Segment Start: Dataset content

(** C6, as amended: a supplied value that parses as an integer is carried
    through, reduced modulo 2^32, whether or not it is positive; the system
    default replaces only an absent, empty or unparsable value.  With a
    system default that is itself a [uint32], as its use in the assignment
    requires, the resolved sample rate is an unsigned 32-bit value for every
    request. *)
Theorem sampleRate_carried_through (r : Request) (ip : ingestParams) (w : World) :
  let rate := ip_sampleRate (ingestParamsFromRequest r ip w).1.2 in
  match Atoi (Get (Query r) "sampleRate") with
  | inl v => rate = v mod 2 ^ 32 /\ 0 <= rate < 2 ^ 32
  | inr _ => rate = DefaultSampleRate
  end
  /\ (0 <= DefaultSampleRate < 2 ^ 32 -> 0 <= rate < 2 ^ 32).
Proof.
  intros rate. subst rate. rewrite resolve_sampleRate. cbv zeta.
  case_bool_decide as Hsr.
  - rewrite Hsr, Atoi_empty. split; [reflexivity | done].
  - destruct (Atoi _) as [v|]; [|split; [reflexivity | done]].
    unfold uint32.
    assert (0 <= v mod 2 ^ 32 < 2 ^ 32) by (apply Z.mod_pos_bound; lia).
    split; [split|]; done.
Qed.

(** ** The parser wrappers *)

(** Inserting through a pointer to the last tree of the heap. *)
Lemma treeInsert_last (h : list Tree) (t : Tree) (k : bytes) (v : Z) :
  treeInsert (treeAt (length h)) k v (h ++ [t])
  = h ++ [tree_Insert k (uint64 v) t].
Proof.
  unfold treeInsert, treeInsertAt.
  replace (length h) with (length h + 0)%nat by lia.
  by rewrite alter_app_r.
Qed.

(** The callbacks of one run, all on the tree allocated last. *)
Lemma runCallbacks_fresh (e : Emission) (h : list Tree) (t : Tree) :
  runCallbacks e (treeInsert (treeAt (length h))) (h ++ [t])
  = (returned e, h ++ [insertAll (delivered e) t]).
Proof.
  unfold runCallbacks, insertAll. f_equal.
  generalize dependent t.
  induction (delivered e) as [|[k v] pairs IH]; intros t; [done|].
  cbn [fold_left fst snd]. rewrite treeInsert_last. apply IH.
Qed.

Lemma wrapConvertFunctionBuf_run (f : convertFuncBuf) (r tmpBuf : bytes)
    (h : list Tree) :
  wrapConvertFunctionBuf f r tmpBuf h
  = ((treeAt (length h), returned (f r tmpBuf)),
     h ++ [insertAll (delivered (f r tmpBuf)) tree_New]).
Proof.
  unfold wrapConvertFunctionBuf, treeNew. by rewrite runCallbacks_fresh.
Qed.

Lemma wrapConvertFunction_run (f : convertFunc) (r tmpBuf : bytes)
    (h : list Tree) :
  wrapConvertFunction f r tmpBuf h
  = ((treeAt (length h), returned (f r)),
     h ++ [insertAll (delivered (f r)) tree_New]).
Proof.
  unfold wrapConvertFunction, treeNew. by rewrite runCallbacks_fresh.
Qed.

Lemma fresh_address (h : list Tree) (t : Tree) :
  h !! length h = None /\ (h ++ [t]) !! length h = Some t.
Proof.
  split; [by apply lookup_ge_None|].
  rewrite lookup_app_r by lia. by rewrite Nat.sub_diag.
Qed.

(** C7: each wrapper has the canonical shape.  The wrapper of a decoder that
    takes a buffer allocates a new empty tree at an unused address, hands the
    caller's buffer to the decoder, inserts every delivered pair into that
    tree and returns it with the decoder's error, leaving the other trees as
    they were; the wrapper of a decoder without buffer does the same and its
    answer does not depend on the buffer; the wrapper of a direct decoder
    returns exactly the decoder's answer on the stream. *)
Theorem wrappers_normalize (fb : convertFuncBuf) (f : convertFunc)
    (fr : convertFuncReader) (r tmpBuf tmpBuf' : bytes) (h : list Tree) :
  (wrapConvertFunctionBuf fb r tmpBuf h
   = ((treeAt (length h), returned (fb r tmpBuf)),
      h ++ [insertAll (delivered (fb r tmpBuf)) tree_New]))
  /\ (wrapConvertFunction f r tmpBuf h
      = ((treeAt (length h), returned (f r)),
         h ++ [insertAll (delivered (f r)) tree_New]))
  /\ wrapConvertFunction f r tmpBuf h = wrapConvertFunction f r tmpBuf' h
  /\ h !! length h = None
  /\ insertAll [] tree_New = tree_New
  /\ wrapConvertFunctionReader fr r tmpBuf h = fr r h.
Proof.
  split; [apply wrapConvertFunctionBuf_run|].
  split; [apply wrapConvertFunction_run|].
  split; [by rewrite !wrapConvertFunction_run|].
  split; [apply (fresh_address h tree_New)|].
  split; reflexivity.
Qed.

(** C10: when the decoder behind a callback wrapper returns an error, the
    wrapper still returns, next to that error, a non-nil pointer to a tree
    allocated by this call, which holds every pair the decoder delivered
    before it failed. *)
Theorem callback_wrappers_return_partial_tree (fb : convertFuncBuf)
    (f : convertFunc) (r tmpBuf : bytes) (h : list Tree) (e e' : error) :
  returned (fb r tmpBuf) = Some e ->
  returned (f r) = Some e' ->
  let resb := wrapConvertFunctionBuf fb r tmpBuf h in
  let res := wrapConvertFunction f r tmpBuf h in
  (resb.1 = (treeAt (length h), Some e)
   /\ resb.2 !! length h = Some (insertAll (delivered (fb r tmpBuf)) tree_New))
  /\ (res.1 = (treeAt (length h), Some e')
      /\ res.2 !! length h = Some (insertAll (delivered (f r)) tree_New))
  /\ treeAt (length h) <> nilTree
  /\ h !! length h = None.
Proof.
  intros Hb Hf resb res. subst resb res.
  rewrite wrapConvertFunctionBuf_run, wrapConvertFunction_run, Hb, Hf.
  cbn [fst snd].
  pose proof (fresh_address h (insertAll (delivered (fb r tmpBuf)) tree_New)) as [Hn Hb'].
  pose proof (fresh_address h (insertAll (delivered (f r)) tree_New)) as [_ Hf'].
  done.
Qed.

Segment End: Dataset content

Please find all lines of the entries that hold the string "insertAll" and copy them.

Reply to the task
  = (returned e, h ++ [insertAll (delivered e) t]).
  unfold runCallbacks, insertAll. f_equal.
     h ++ [insertAll (delivered (f r tmpBuf)) tree_New]).
     h ++ [insertAll (delivered (f r)) tree_New]).
      h ++ [insertAll (delivered (fb r tmpBuf)) tree_New]))
         h ++ [insertAll (delivered (f r)) tree_New]))
  /\ insertAll [] tree_New = tree_New
   /\ resb.2 !! length h = Some (insertAll (delivered (fb r tmpBuf)) tree_New))
      /\ res.2 !! length h = Some (insertAll (delivered (f r)) tree_New))
  pose proof (fresh_address h (insertAll (delivered (fb r tmpBuf)) tree_New)) as [Hn Hb'].
  pose proof (fresh_address h (insertAll (delivered (f r)) tree_New)) as [_ Hf'].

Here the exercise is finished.